The Po Delta Region: Depositional Evolution, Climate Change and Human Intervention Through the Last 5000 Years

The Holocene depositional evolution and landform development of the Po River delta area are hereafter illustrated. Eustasy, climate and a growing degree of human intervention largely influenced the delta history. During late phases of the post-glacial transgression, two large estuarine bays developed. About 3000 years ago, the growth of a rectilinear coastline, under high energy meteo-marine conditions, closed the bays. Several generations of wave-dominated delta lobes then prograded into the sea. The modern delta was induced 400 years ago by the digging of an artificial canal and records very fast environmental modification. The present-day framework is largely artificial in nature and subject to a growing degree of environmental dangers, such as river and sea water flooding. Significant landscape values are nevertheless surviving in the region.

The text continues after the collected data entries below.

(** The dot product of non-empty vectors, one of which has only infinities
    and NaN, is an infinity or NaN. *)
Lemma dot_non_finite (u v : Np.ndarray) :
  u <> [] -> v <> [] -> Forall Np.non_finite u \/ Forall Np.non_finite v ->
  Np.non_finite (Np.dot u v).
Proof.
  intros Hu Hv H. destruct u as [|x u]; [congruence|]. destruct v as [|y v]; [congruence|].
  unfold Np.dot. cbn [combine fold_left fst snd]. apply dot_tail_non_finite.
  apply add_non_finite_r. destruct H as [H|H]; inversion_clear H.
  - now apply mul_non_finite_l.
  - now apply mul_non_finite_r.
Qed.

Lemma div_not_nil (v : Np.ndarray) (n : float) : v <> [] -> Np.div v n <> [].
Proof. destruct v; [congruence | discriminate]. Qed.

(** C5, as the code has it. No guard protects the division by the norm:
    when the model returns, for the document or for the query, a vector
    whose norm is exactly zero, the score of the document is an infinity or
    NaN; it is not a finite number and it is not 0. The vectors have at
    least one component. *)
Theorem zero_norm_score_not_finite (html_unescape : str -> str)
  (self : SemanticSearchEngine) (query : str) (e : Email)
  (Hdoc : model self (combined_text html_unescape e) <> [])
  (Hquery : model self query <> [])
  (Hzero : (Np.norm (model self (combined_text html_unescape e)) =? 0)%float = true \/
           (Np.norm (model self query) =? 0)%float = true) :
  Np.non_finite (score html_unescape self query e) /\
  is_finite (score html_unescape self query e) = false /\
  (score html_unescape self query e =? 0)%float = false.
Proof.
  assert (H : Np.non_finite (score html_unescape self query e)).
  { unfold score. cbv zeta. apply dot_non_finite.
    - now apply div_not_nil.
    - now apply div_not_nil.
    - destruct Hzero as [Hz|Hz]; [left | right]; now apply div_by_zero_all. }
  split; [exact H|]. split; [now apply non_finite_is_finite | now apply non_finite_not_zero].
Qed.

Import Sample.

(** A document whose vector is zero. *)
Lemma zero_norm_score_not_finite_witness :
  Np.non_finite (score unescape engine (lit "a") (mail "zero vector" "")) /\
  is_finite (score unescape engine (lit "a") (mail "zero vector" "")) = false /\
  (score unescape engine (lit "a") (mail "zero vector" "") =? 0)%float = false.
Proof.
  apply (zero_norm_score_not_finite unescape engine (lit "a") (mail "zero vector" "")).
  - vm_compute; discriminate.
  - vm_compute; discriminate.
  - left. vm_compute; reflexivity.
Defined.

(** C5 fails on the code: a search returns the NaN score of a document
    whose vector is zero. *)
Lemma search_returns_nan_score :
  map (fun es => (is_finite (snd es), is_nan (snd es), (snd es =? 0)%float))
    (result_of (semantic_search unescape engine (lit "a") [mail "zero vector" ""] 5 None)) =
  [(false, true, false)].
Proof. vm_compute. reflexivity. Defined.

End Degenerate.

(** * More about the ranking *)

Module SearchMore.
Import Py PyFacts SortFacts Log SemanticSearch SearchFacts.

Lemma filter_split {A : Type} (f : A -> bool) (l : list A) :
  Permutation (filter f l ++ filter (fun x => negb (f x)) l) l.
Proof.
  induction l as [|x l IH]; [reflexivity|]. cbn [filter].
  destruct (f x); cbn [negb app].
  - now constructor.
  - rewrite <- Permutation_middle. now constructor.
Qed.

Lemma is_nan_true (x : float) : is_nan x = true -> Prim2SF x = S754_nan.
Proof.
  intros H. destruct (Prim2SF x) eqn:E; try reflexivity;
    assert (N : not_nan x) by (apply not_nan_spec; congruence);
    unfold not_nan in N; congruence.
Qed.

(** No number reaches a threshold that is NaN. *)
Lemma geb_nan (s t : float) : is_nan t = true -> geb s t = false.
Proof.
  intros H. unfold geb. rewrite leb_spec, (is_nan_true t H). reflexivity.
Qed.

Section Result.
Variable html_unescape : str -> str.
Variable self : SemanticSearchEngine.
Variable query : str.

(** The result is a prefix of the sorted scored corpus or of the sorted
    thresholded set. *)
Lemma result_shape (emails : list Email) (top_k : Z) (min_threshold : option float) :
  let t := resolve self min_threshold in
  let result := result_of (semantic_search html_unescape self query emails top_k min_threshold) in
  (thresholded html_unescape self query emails t = [] /\
   result = firstn 1 (sort_desc snd (scored html_unescape self query emails))) \/
  (thresholded html_unescape self query emails t <> [] /\
   result = slice_to top_k (sort_desc snd (thresholded html_unescape self query emails t))).
Proof.
  intros t result. subst result. destruct emails as [|e0 emails0]; [left; now split|].
  unfold result_of. rewrite semantic_search_run by discriminate. cbn [fst]. fold t.
  destruct (thresholded html_unescape self query (e0 :: emails0) t) as [|y f] eqn:Et.
  - left. split; [reflexivity|].
    destruct (sort_desc snd (scored html_unescape self query (e0 :: emails0))); reflexivity.
  - right. split; [discriminate | reflexivity].
Qed.

Lemma prefix_part {A : Type} (n : nat) (l l' : list A) :
  Permutation l l' -> exists rest, Permutation (firstn n l ++ rest) l'.
Proof. intros P. exists (skipn n l). now rewrite firstn_skipn. Qed.

Lemma result_part (emails : list Email) (top_k : Z) (min_threshold : option float) :
  exists rest,
    Permutation
      (result_of (semantic_search html_unescape self query emails top_k min_threshold)
       ++ rest)
      (scored html_unescape self query emails).
Proof.
  destruct (result_shape emails top_k min_threshold) as [[_ ->]|[_ ->]].
  - apply prefix_part, sort_desc_perm.
  - destruct (slice_to_firstn top_k
                (sort_desc snd (thresholded html_unescape self query emails
                                  (resolve self min_threshold)))) as [n ->].
    destruct (prefix_part n _ _
                (sort_desc_perm snd (thresholded html_unescape self query emails
                                       (resolve self min_threshold)))) as [rest P].
    exists (rest ++ filter (fun es => negb (geb (snd es) (resolve self min_threshold)))
                      (scored html_unescape self query emails)).
    rewrite app_assoc, P. apply filter_split.
Qed.

(** a search neither invents nor repeats documents: its result, with
    some remainder, is a rearrangement of the scored corpus. *)
Theorem result_is_part_of_corpus (emails : list Email) (top_k : Z)
  (min_threshold : option float) :
  let result := result_of (semantic_search html_unescape self query emails top_k min_threshold) in
  (exists rest, Permutation (result ++ rest) (scored html_unescape self query emails)) /\
  length result <= length emails.
Proof.
  intros result. pose proof (result_part emails top_k min_threshold) as H.
  split; [exact H|]. destruct H as [rest P].
  apply Permutation_length in P. rewrite length_app in P.
  unfold scored in P. rewrite length_map in P. subst result. lia.
Qed.

(** the guarantee of a result: on a corpus with documents a search for
    at least one result returns at least one. *)
Theorem at_least_one_result (emails : list Email) (top_k : Z) (min_threshold : option float)
  (Hcorpus : emails <> []) (Hk : (1 <= top_k)%Z) :
  result_of (semantic_search html_unescape self query emails top_k min_threshold) <> [].
Proof.
  destruct (result_shape emails top_k min_threshold) as [[_ ->]|[Hne ->]].
  - pose proof (sort_desc_length snd (scored html_unescape self query emails)) as L.
    unfold scored in L at 2. rewrite length_map in L.
    destruct (sort_desc snd (scored html_unescape self query emails)); [|discriminate].
    destruct emails; [congruence | discriminate].
  - pose proof (sort_desc_length snd (thresholded html_unescape self query emails
                                        (resolve self min_threshold))) as L.
    unfold slice_to. destruct (Z.ltb_spec top_k 0); [lia|].
    destruct (sort_desc snd _) as [|x l].
    + destruct (thresholded html_unescape self query emails (resolve self min_threshold));
        [congruence | discriminate].
    + destruct (Z.to_nat top_k) eqn:E; [lia | discriminate].
Qed.

(** the number of results on the thresholded path is the smaller of
    [top_k] and the number of documents that reach the threshold. *)
Theorem thresholded_result_length (emails : list Email) (top_k : Z)
  (min_threshold : option float)
  (Hsome : thresholded html_unescape self query emails (resolve self min_threshold) <> [])
  (Hk : (0 <= top_k)%Z) :
  Z.of_nat (length (result_of
     (semantic_search html_unescape self query emails top_k min_threshold))) =
  Z.min top_k
    (Z.of_nat (length (thresholded html_unescape self query emails
                         (resolve self min_threshold)))).
Proof.
  destruct (result_shape emails top_k min_threshold) as [[Hnil _]|[_ ->]]; [congruence|].
  unfold slice_to. destruct (Z.ltb_spec top_k 0); [lia|].
  rewrite length_firstn, sort_desc_length.
  assert (E : forall n : nat,
             Z.of_nat (Nat.min (Z.to_nat top_k) n) = Z.min top_k (Z.of_nat n))
    by (intros; lia).
  apply E.
Qed.

Lemma thresholded_reach (emails : list Email) (t : float) (es : Scored) :
  In es (thresholded html_unescape self query emails t) -> geb (snd es) t = true.
Proof. unfold thresholded. rewrite filter_In. tauto. Qed.

(** An entry below the threshold can only be the fallback. *)
Lemma below_threshold_fallback (emails : list Email) (top_k : Z)
  (min_threshold : option float) (es : Scored) :
  In es (result_of (semantic_search html_unescape self query emails top_k min_threshold)) ->
  geb (snd es) (resolve self min_threshold) = false ->
  result_of (semantic_search html_unescape self query emails top_k min_threshold) = [es] /\
  thresholded html_unescape self query emails (resolve self min_threshold) = [].
Proof.
  destruct (result_shape emails top_k min_threshold) as [[Hnil ->]|[_ ->]].
  - intros Hin _. split; [|exact Hnil].
    destruct (sort_desc snd (scored html_unescape self query emails)) as [|x l];
      [destruct Hin|].
    cbn [firstn] in *. destruct Hin as [->|[]]. reflexivity.
  - intros Hin Hlow. apply slice_to_incl, sort_desc_in, thresholded_reach in Hin. congruence.
Qed.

ABSTRACT: Carbonate Production, Relative Sea Level Fluctuations and Slope Geometry: Case Histories from the Middle-Triassic of the Italian Dolomites

The understanding of carbonate platform reservoirs can be enhanced through the analysis of outcropping counterparts, such as the ones provided by the study platforms (Cernera and Latemar), particularly rich in both marine cements and microbial boundstones. The birth of both coeval platforms was matched with an anoxic event and with the deposition of a potential source horizon, rich in marine organic matter. The evolution of the short lived Cernera Platform was controlled by a very fast subsidence, badly compensated by its aggrading evolution. The lengthening slopes rapidly steeped up, while the cementation intensity increased. The carbonate production was unable to support the fast platform volume increase and the slope deposits therefore became thinner and thinner, forcing the margin to retrograde; the platform eventually drowned and it was covered by condensed pelagic facies and deep water stromatolite-like structures. The Latemar slope experienced a similar lengthening and steeping up evolution; this carbonate system however grew in a comparatively less subsiding area and it was therefore able to keep and eventually catch up the relative sea level increase. While the platform core shallowed from subtidal environments to cyclic emersions, in the adjacent slopes loose bioclastic and micritic sediments gave place to breccia rich in carbonate cements and microbial boundstones. The subsidence then slowed down considerably enabling the platform to laterally prograde, but no margin are presently preserved from this phase. Both platforms were then at least partially sealed by volcanic and terrigenous deposits and incompletely affected by a permeability enhancing dolomitization.